On a visit this week, the store looked anything but terminal. There were lines at the checkout counter, moms and dads with their kids playing with toys and stuffed animals in the pleasantly cluttered Kids Corner, a short wait for a table in Bronte’s, racks of Vera Bradley handbags and Spring hats and cards, and lots of people quietly browsing sections like Essential Nonfiction, The Economist Recommends, Heard on NPR, It’s Not Rocket Surgery, Mark’s Barks, and Our Favorite Bios. The location is prime. The parking is free. The hours span breakfast and dinner. You want community, this is it.

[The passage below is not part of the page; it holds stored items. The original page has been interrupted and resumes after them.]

(** * Iteach / forCoze / app2.py: the evaluation glue, embedded in Rocq

    The program renders a form, sends the five fields of a student
    project to a remote Coze workflow and shows the Markdown it gets
    back; without credentials (or without the [cozepy] package) it
    answers with a canned report.  This file embeds the five functions
    that carry that logic

      - [get_coze_client]        (app2.py, lines 19-29)
      - [extract_markdown_text]  (app2.py, lines 32-57)
      - [evaluate_with_coze]     (app2.py, lines 60-104)
      - [evaluate_mock]          (app2.py, lines 107-149)
      - [evaluate_project]       (app2.py, lines 152-154)

    and states the properties of the specification about them.

    Conventions of the embedding.

    - A Python [str] is a Rocq [string] holding its UTF-8 encoding.
      Concatenation, equality, emptiness, prefixes and suffixes commute
      with the encoding, and those are the only string operations the
      program performs.
    - A Python exception is a value of [exn]; a computation that may
      raise has type [result A].  Only instances of [Exception] are
      modelled ([KeyboardInterrupt] and [SystemExit] are not errors of
      the evaluation steps).
    - [print] writes to the console and returns nothing, but it can
      raise (a console that cannot encode the text, a closed stream);
      every call inside the five functions is kept, in its place.
    - Code that lives outside the repository is not defined here but
      taken as given: [json.loads], [str] of a value that is not a
      string, [str] of a type and [print] are variables of the section;
      the process configuration and the [cozepy] client are fields of
      [Env]. *)

From Stdlib Require Import String Ascii List ZArith Bool Lia.
From Stdlib Require Import Floats.SpecFloat DecimalString.
Import ListNotations.
Local Open Scope string_scope.
Set Warnings "-register-all".

(** ** Python values, exceptions, and the builtins the program uses *)

Module Py.

(** The values that flow through the program: what [json.loads] can
    produce, plus instances of library classes (the stream events, the
    stream object itself).  An instance is described by what the program
    can observe of it: the name of its class, its attributes in
    definition order and, when the class implements the container
    protocol ([in] and subscripting), its string-keyed items. *)
Inductive pyval : Type :=
| PNone
| PBool (b : bool)
| PInt (z : Z)
| PFloat (f : spec_float)
| PStr (s : string)
| PList (items : list pyval)
| PDict (items : list (string * pyval))
| PObj (cls : string) (attrs : list (string * pyval))
       (items : option (list (string * pyval))).

(** An exception instance: its class and the text [str(e)] gives. *)
Record exn : Type := mkExn { exn_class : string; exn_str : string }.

Inductive result (A : Type) : Type :=
| Ok (a : A)
| Raise (e : exn).
Arguments Ok {A} a.
Arguments Raise {A} e.

Definition bind {A B : Type} (m : result A) (k : A -> result B) : result B :=
  match m with
  | Ok a => k a
  | Raise e => Raise e
  end.

(** [try: body / except Exception as e: handler e]. *)
Definition try_except {A : Type} (body : result A) (handler : exn -> result A)
  : result A :=
  match body with
  | Ok a => Ok a
  | Raise e => handler e
  end.

Definition TypeError (msg : string) : exn := mkExn "TypeError" msg.
Definition KeyError (msg : string) : exn := mkExn "KeyError" msg.
Definition AttributeError (msg : string) : exn := mkExn "AttributeError" msg.

(** The double quote, for messages that contain one. *)
Definition dquote : string := String (ascii_of_nat 34) EmptyString.

(** The newline, as in the Python literal backslash-n. *)
Definition nl : string := String (ascii_of_nat 10) EmptyString.

(** [type(v).__name__] *)
Definition type_name (v : pyval) : string :=
  match v with
  | PNone => "NoneType"
  | PBool _ => "bool"
  | PInt _ => "int"
  | PFloat _ => "float"
  | PStr _ => "str"
  | PList _ => "list"
  | PDict _ => "dict"
  | PObj cls _ _ => cls
  end.

(** Lookup in an association list, first binding first. *)
Fixpoint assoc (k : string) (kvs : list (string * pyval)) : option pyval :=
  match kvs with
  | [] => None
  | (k', v) :: rest => if String.eqb k k' then Some v else assoc k rest
  end.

The problem for bookstores in general, of course, is technology and pricing pressure. Even Davis-Kidd’s outdoor bargain tables, crammed with last year’s top-selling hardcover books for $2.99 to $7.99, has trouble competing with new titles on Amazon for under $5, digital best-sellers for $9.99 on a Kindle e-reader, and self-published titles for 99 cents. Or, for that matter, lightly used books on sale up Poplar Avenue at the Main Library for $2.

“We’ve been successful,” said Burton. “The problems lie above us.”

Bad things happen to good people and good businesses. Several years ago I dropped my subscription to Sports Illustrated. There followed a stream of phone calls, special offers, discounts, entreaties, and surveys about what SI did wrong. SI did nothing wrong. It was me. I got old and disinterested in spectator sports.